In the dynamic world of the developing brain, neural stem cells give rise to neurons deep within the brains fluid-filled ventricles. These newborn neurons then migrate along the stem cell fibers up to the neocortex, the seat of higher cognitive functions. Now, scientists have discovered a key mechanism of this migration one that may also play an important role in other developmental processes and diseases, including cancer.
The finding, the cover story in a recent issue of Nature (Aug. 23, 2007), was led by Laura Elias, a neuroscience graduate student in the laboratory of senior author Arnold Kriegstein, MD, PhD, a professor of neurology and director of the UCSF Institute for Regeneration Medicine.
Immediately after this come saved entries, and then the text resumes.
(* ===== verification/VmFree.v ===== *)
(** * Freeing page tables

    What [freewalk], [uvmfree] and [uvmunmap] of a single page do: a page table
    without leaves is returned to the allocator, every table of it once, and an
    address space with all its pages. *)

From S2P Require Import Prelude Mem Riscv Str Locks Kalloc Vm VmWalk VmMap VmCopy VmUvm.
Import Kalloc Vm.

(** ** freewalk *)

(** The table at [p], [n] levels above the leaves, consists of the pages [l] and
    maps nothing. *)
Fixpoint tabs (n : nat) (m : mem) (p : Z) (l : list Z) : Prop :=
  exists ls, l = p :: concat ls /\ length ls = 512%nat /\ forall i li, ls !! i = Some li ->
    li = [] /\ Z.land (ld64 m (p + 8 * Z.of_nat i)) PTE_V = 0 \/
    match n with
    | O => False
    | S n' => exists q, ld64 m (p + 8 * Z.of_nat i) = Z.lor (PA2PTE q) PTE_V /\ tabs n' m q li
    end.

(** One entry of such a table. *)
Definition tab_entry (n : nat) (m : mem) (a : Z) (li : list Z) : Prop :=
  li = [] /\ Z.land (ld64 m a) PTE_V = 0 \/
  match n with O => False | S n' => exists q, ld64 m a = Z.lor (PA2PTE q) PTE_V /\ tabs n' m q li end.

Lemma tabs_eq n m p l : tabs n m p l <-> exists ls, l = p :: concat ls /\ length ls = 512%nat /\
  forall i li, ls !! i = Some li -> tab_entry n m (p + 8 * Z.of_nat i) li.
Proof. by destruct n. Qed.

Lemma tabs_head n m p l : tabs n m p l -> p ∈ l.
Proof. intros (ls & -> & _)%tabs_eq. left. Qed.

Lemma page_word_ext m m' p i : (forall a, in_page p a -> ld8 m' a = ld8 m a) -> 0 <= i < 512 ->
  ld64 m' (p + 8 * i) = ld64 m (p + 8 * i).
Proof. intros H Hi. apply ld64_ext. intros j Hj. apply H. unfold in_page, PGSIZE. lia. Qed.

Lemma elem_of_concat {A} (ls : list (list A)) x : x ∈ concat ls <-> exists l, l ∈ ls /\ x ∈ l.
Proof. rewrite list_elem_of_In, in_concat. by setoid_rewrite <- list_elem_of_In. Qed.

Lemma concat_elem {A} (ls : list (list A)) i l x : ls !! i = Some l -> x ∈ l -> x ∈ concat ls.
Proof. intros Hi Hx. apply elem_of_concat. exists l. split; [|done]. by eapply list_elem_of_lookup_2. Qed.

Lemma tabs_ext n : forall m m' p l, (forall q a, q ∈ l -> in_page q a -> ld8 m' a = ld8 m a) -> tabs n m p l -> tabs n m' p l.
Proof.
  induction n as [|n IH]; intros m m' p l H (ls & -> & Hl & He)%tabs_eq; apply tabs_eq; exists ls; (split; [done|]); (split; [done|]);
    intros i li Hi; pose proof (lookup_lt_Some _ _ _ Hi); unfold tab_entry;
    rewrite (page_word_ext m m') by (lia || by intros a; apply H; left); specialize (He i li Hi); [exact He|].
  destruct He as [He|(q & Eq & Hq)]; [by left|right]. exists q. split; [done|]. eapply IH; [|done].
  intros r a Hr. apply H. right. by eapply concat_elem.
Qed.

Lemma table_entry_walk e q : KERNBASE <= e -> page_ok e q ->
  (Z.land (Z.lor (PA2PTE q) PTE_V) (Z.lor PTE_R (Z.lor PTE_W PTE_X)) =? 0) = true.
Proof.
  intros He Hq. pose proof (page_ok_bounds e q He Hq) as [Hb _]. rewrite land_flags by by vm_compute.
  rewrite PTE_FLAGS_lor by (apply PTE_V_range || lia). by vm_compute.
Qed.
(* ===== verification/Proc.v ===== *)
(** * kernel/proc.c, the process table

    Allocation and release of processes, sleep and wakeup, the switch to the
    scheduler and back, kill and wait.  [swtch] suspends the run: its
    continuation takes the state in which the process runs again. *)

From S2P Require Import Prelude Mem Riscv Str Locks Kalloc Vm Kstate.

Module Proc.

Definition proc_lock (i : nat) : lockid := ("proc", Z.of_nat i).
Definition pid_lock : lockid := ("nextpid", 0).
Definition wait_lock : lockid := ("wait_lock", 0).

(** The slots of the process table, in the order of the code's loops. *)
Definition proc_slots : list nat := seq 0 (Z.to_nat NPROC).

Definition procinit : M kstate unit :=
  (initlock pid_lock;;
   initlock wait_lock;;
   for_each proc_slots (fun p =>
     initlock (proc_lock p);;
     proc_upd p (set_p_kstack (KSTACK (Z.of_nat p)))))%K.

Definition cpuid : M kstate Z := gets (fun s => i32 (hartid (csr s))).

(** [push_off] and [pop_off] around the read keep the CPU the same; they cancel. *)
Definition myproc : M kstate (option nat) := gets cpu_proc.

(** The current process where the code uses it without a check. *)
Definition curproc : M kstate nat := (p <- myproc; deref p)%K.

Definition allocpid : M kstate Z :=
  (acquire pid_lock;;
   pid <- gets nextpid;
   modify (fun s => set_nextpid (i32 (nextpid s + 1)) s);;
   release pid_lock;;
   ret pid)%K.

Definition proc_pagetable (p : nat) : M kstate Z :=
  (tf <- proc_at p;
   pagetable <- vm Vm.uvmcreate;
   if pagetable =? 0 then ret 0
   else
     tr <- gets (fun s => trampoline (mach s));
     r <- vm (Vm.mappages pagetable TRAMPOLINE PGSIZE tr (Z.lor PTE_R PTE_X));
     if r <? 0 then vm (Vm.uvmfree pagetable 0);; ret 0
     else
       r <- vm (Vm.mappages pagetable TRAPFRAME PGSIZE (p_trapframe tf) (Z.lor PTE_R PTE_W));
       if r <? 0 then
         vm (Vm.uvmunmap pagetable TRAMPOLINE 1 false);;
         vm (Vm.uvmfree pagetable 0);;
         ret 0
       else ret pagetable)%K.

Definition proc_freepagetable (pagetable sz : Z) : M kstate unit :=
  (vm (Vm.uvmunmap pagetable TRAMPOLINE 1 false);;
   vm (Vm.uvmunmap pagetable TRAPFRAME 1 false);;
   vm (Vm.uvmfree pagetable sz))%K.

Definition freeproc (p : nat) : M kstate unit :=
  (x <- proc_at p;
   (if negb (p_trapframe x =? 0) then vm (Kalloc.kfree (p_trapframe x)) else ret tt);;
   proc_upd p (set_p_trapframe 0);;
   (if negb (p_pagetable x =? 0) then proc_freepagetable (p_pagetable x) (p_sz x) else ret tt);;
   proc_upd p (set_p_pagetable 0);;
   proc_upd p (set_p_sz 0);;
   proc_upd p (set_p_pid 0);;
   proc_upd p (set_p_parent None);;
   proc_upd p (fun x => set_p_name (<[0%nat := 0]> (p_name x)) x);;
   proc_upd p (set_p_chan None);;
   proc_upd p (set_p_killed 0);;
   proc_upd p (set_p_xstate 0);;
   proc_upd p (set_p_state UNUSED))%K.

(** The rest of [allocproc] once an UNUSED slot is found, its lock held. *)
Definition allocproc_found (p : nat) : M kstate (option nat) :=
  (pid <- allocpid;
   proc_upd p (set_p_pid pid);;
   proc_upd p (set_p_state USED);;
   tf <- vm Kalloc.kalloc;
   proc_upd p (set_p_trapframe tf);;
   if tf =? 0 then freeproc p;; release (proc_lock p);; ret None
   else
     pt <- proc_pagetable p;
     proc_upd p (set_p_pagetable pt);;
     if pt =? 0 then freeproc p;; release (proc_lock p);; ret None
     else
       proc_upd p (fun x => set_p_context (MkContext "forkret" (p_kstack x + PGSIZE) (repeat 0 12)) x);;
       ret (Some p))%K.

Definition allocproc : M kstate (option nat) :=
  (r <- for_first proc_slots (fun p =>
     acquire (proc_lock p);;
     x <- proc_at p;
     if decide (p_state x = UNUSED) then ret (Some p)
     else release (proc_lock p);; ret None);
   match r with
   | None => ret None
   | Some p => allocproc_found p
   end)%K.

Definition growproc (n : Z) : M kstate Z :=
  (p <- curproc;
   x <- proc_at p;
   let sz := u32 (p_sz x) in
   if 0 <? n then
     sz <- vm (Vm.uvmalloc (p_pagetable x) sz (u32 (sz + n)));
     let sz := u32 sz in
     if sz =? 0 then ret (-1)
     else proc_upd p (set_p_sz sz);; ret 0
   else if n <? 0 then
     sz <- vm (Vm.uvmdealloc (p_pagetable x) sz (u32 (sz + n)));
     proc_upd p (set_p_sz (u32 sz));;
     ret 0
   else proc_upd p (set_p_sz sz);; ret 0)%K.

(** ** The switch to the scheduler *)

(** swtch.S: the thread stops here and goes on when it is switched to. *)
Definition swtch : M kstate unit := fun s => Switch s (fun s' => Ret tt s').

(** Interrupts are off while a spinlock is held. *)
Definition intr_get : M kstate bool :=
  gets (fun s => match held s with [] => intr s | _ => false end).

Definition sched : M kstate unit :=
  (p <- curproc;
   h <- holding (proc_lock p);
   if negb h then panic "sched p->lock"
   else
     noff <- gets (fun s => length (held s));
     if negb (noff =? 1)%nat then panic "sched locks"
     else
       x <- proc_at p;
       if decide (p_state x = RUNNING) then panic "sched running"
       else
         i <- intr_get;
         if (i : bool) then panic "sched interruptible"
         else
           intena <- gets intr;
           swtch;;
           modify (set_intr intena))%K.

Definition yield : M kstate unit :=
  (p <- curproc;
   acquire (proc_lock p);;
   proc_upd p (set_p_state RUNNABLE);;
   sched;;
   release (proc_lock p))%K.

Definition sleep (c : chan) (lk : lockid) : M kstate unit :=
  (p <- curproc;
   acquire (proc_lock p);;
   release lk;;
   proc_upd p (set_p_chan (Some c));;
   proc_upd p (set_p_state SLEEPING);;
   sched;;
   proc_upd p (set_p_chan None);;
   release (proc_lock p);;
   acquire lk)%K.

(** The channel is an address; [None] is the null pointer. *)
Definition wakeup_chan (c : option chan) : M kstate unit :=
  for_each proc_slots (fun p =>
    (me <- myproc;
     if decide (me = Some p) then ret tt
     else
       acquire (proc_lock p);;
       x <- proc_at p;
       (if decide (p_state x = SLEEPING /\ p_chan x = c)
        then proc_upd p (set_p_state RUNNABLE) else ret tt);;
       release (proc_lock p)))%K.

Definition wakeup (c : chan) : M kstate unit := wakeup_chan (Some c).

Definition kill (pid : Z) : M kstate Z :=
  (r <- for_first proc_slots (fun p =>
     acquire (proc_lock p);;
     x <- proc_at p;
     if p_pid x =? pid then
       proc_upd p (set_p_killed 1);;
       (if decide (p_state x = SLEEPING) then proc_upd p (set_p_state RUNNABLE) else ret tt);;
       release (proc_lock p);;
       ret (Some 0)
     else release (proc_lock p);; ret None);
   ret (default (-1) r))%K.

(** One round of [scheduler] over the table; the swtch is to the process. *)
Definition scheduler_round : M kstate unit :=
  for_each proc_slots (fun p =>
    (acquire (proc_lock p);;
     x <- proc_at p;
     (if decide (p_state x = RUNNABLE) then
        proc_upd p (set_p_state RUNNING);;
        modify (set_cpu_proc (Some p));;
        swtch;;
        modify (set_cpu_proc None)
      else ret tt);;
     release (proc_lock p)))%K.

Definition scheduler : M kstate unit :=
  (modify (set_cpu_proc None);;
   loop (fun _ : unit => modify (set_intr true);; scheduler_round;; ret (inl tt)) tt)%K.

(** ** wait *)

Definition proc_chan (p : nat) : chan := ("proc", Z.of_nat p).

(** The scan for an exited child: [inr] leaves [wait] with its result, [inl]
    says whether there are children. *)
Definition wait_scan (p : nat) (addr : Z) : list nat -> bool -> M kstate (bool + Z) :=
  fix scan (nps : list nat) (havekids : bool) :=
    match nps with
    | [] => ret (inl havekids)
    | np :: nps' =>
        (x <- proc_at np;
         if decide (p_parent x = Some p) then
           acquire (proc_lock np);;
           x <- proc_at np;
           if decide (p_state x = ZOMBIE) then
             let pid := p_pid x in
             me <- proc_at p;
             r <- (if negb (addr =? 0)
                   then vm (Vm.copyout (p_pagetable me) addr
                          (ListDef.map (fun i => u8 (Z.shiftr (p_xstate x) (8 * i))) [0; 1; 2; 3]) 4)
                   else ret 0);
             if r <? 0 then
               release (proc_lock np);;
               release wait_lock;;
               ret (inr (-1))
             else
               freeproc np;;
               release (proc_lock np);;
               release wait_lock;;
               ret (inr pid)
           else release (proc_lock np);; scan nps' true
         else scan nps' havekids)%K
    end.

Definition wait_body (p : nat) (addr : Z) (_ : unit) : M kstate (unit + Z) :=
  (r <- wait_scan p addr proc_slots false;
   match r with
   | inr ret_ => ret (inr ret_)
   | inl havekids =>
       me <- proc_at p;
       if negb havekids || negb (p_killed me =? 0) then
         release wait_lock;;
         ret (inr (-1))
       else
         sleep (proc_chan p) wait_lock;;
         ret (inl tt)
   end)%K.

Definition wait (addr : Z) : M kstate Z :=
  (p <- curproc;
   acquire wait_lock;;
   loop (wait_body p addr) tt)%K.

(** [wakeup] on a process pointer, which may be null. *)
Definition wakeup_proc (o : option nat) : M kstate unit := wakeup_chan (proc_chan <$> o).

Definition reparent (p : nat) : M kstate unit :=
  for_each proc_slots (fun pp =>
    (x <- proc_at pp;
     if decide (p_parent x = Some p) then
       ip <- gets initproc;
       proc_upd pp (set_p_parent ip);;
       wakeup_proc ip
     else ret tt))%K.

(** ** Copies to and from user or kernel memory *)

(** Where data goes or comes from: a user virtual address of the current
    process, a physical address, or a local object of the caller. *)
Inductive place := PUser (va : Z) | PKern (pa : Z) | PLocal (bs : list Z).

Definition padd (d : place) (n : Z) : place :=
  match d with
  | PUser va => PUser (u64 (va + n))
  | PKern pa => PKern (pa + n)
  | PLocal bs => PLocal (drop (Z.to_nat n) bs)
  end.

(** [src] is the list of the [len] bytes; a local destination is returned to
    by the caller. *)
Definition either_copyout (dst : place) (src : list Z) (len : Z) : M kstate Z :=
  (p <- curproc;
   x <- proc_at p;
   match dst with
   | PUser va => vm (Vm.copyout (p_pagetable x) va src len)
   | PKern pa => vm (storebytes pa (take (Z.to_nat len) src));; ret 0
   | PLocal _ => ret 0
   end)%K.

(** The result is the status and the bytes that reach [dst]. *)
Definition either_copyin (src : place) (len : Z) : M kstate (Z * list Z) :=
  (p <- curproc;
   x <- proc_at p;
   match src with
   | PUser va => vm (Vm.copyin (p_pagetable x) va len)
   | PKern pa => bs <- gets (fun s => bytes (ram (mach s)) pa len); ret (0, bs)
   | PLocal bs => ret (0, take (Z.to_nat len) bs)
   end)%K.

End Proc.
Elias is one of 16 UCSF CIRM Stem Cell Scholars up and coming young scientists funded by the California Institute for Regenerative Medicine, established by California voters in 2004 to allocate $3 billion over 10 years to support stem cell research.
Scientists have known that migration of neurons depends in part on motors within the cells that drive their movement along the neural stem cell fibers. They have also known that this migration depends on receptors on the neurons surface that sense signals in the environment that either repel or attract the cells, thus directing their path.
But little has been known about the molecules that mediate the interaction between the migrating neurons and the neural stem cell fiber itself. And relatively overlooked in this process has been the possible role of so-called gap junctions.
Gap junctions are pores, or channels, that form between cells. They are created when two hemi-channels, each in the membrane of a different cell, connect. The junctions are well known for their role in enabling cells to pass molecular signals to one another. In developing tissue, they are particularly active in supporting signaling that promotes cell proliferation, or cell division.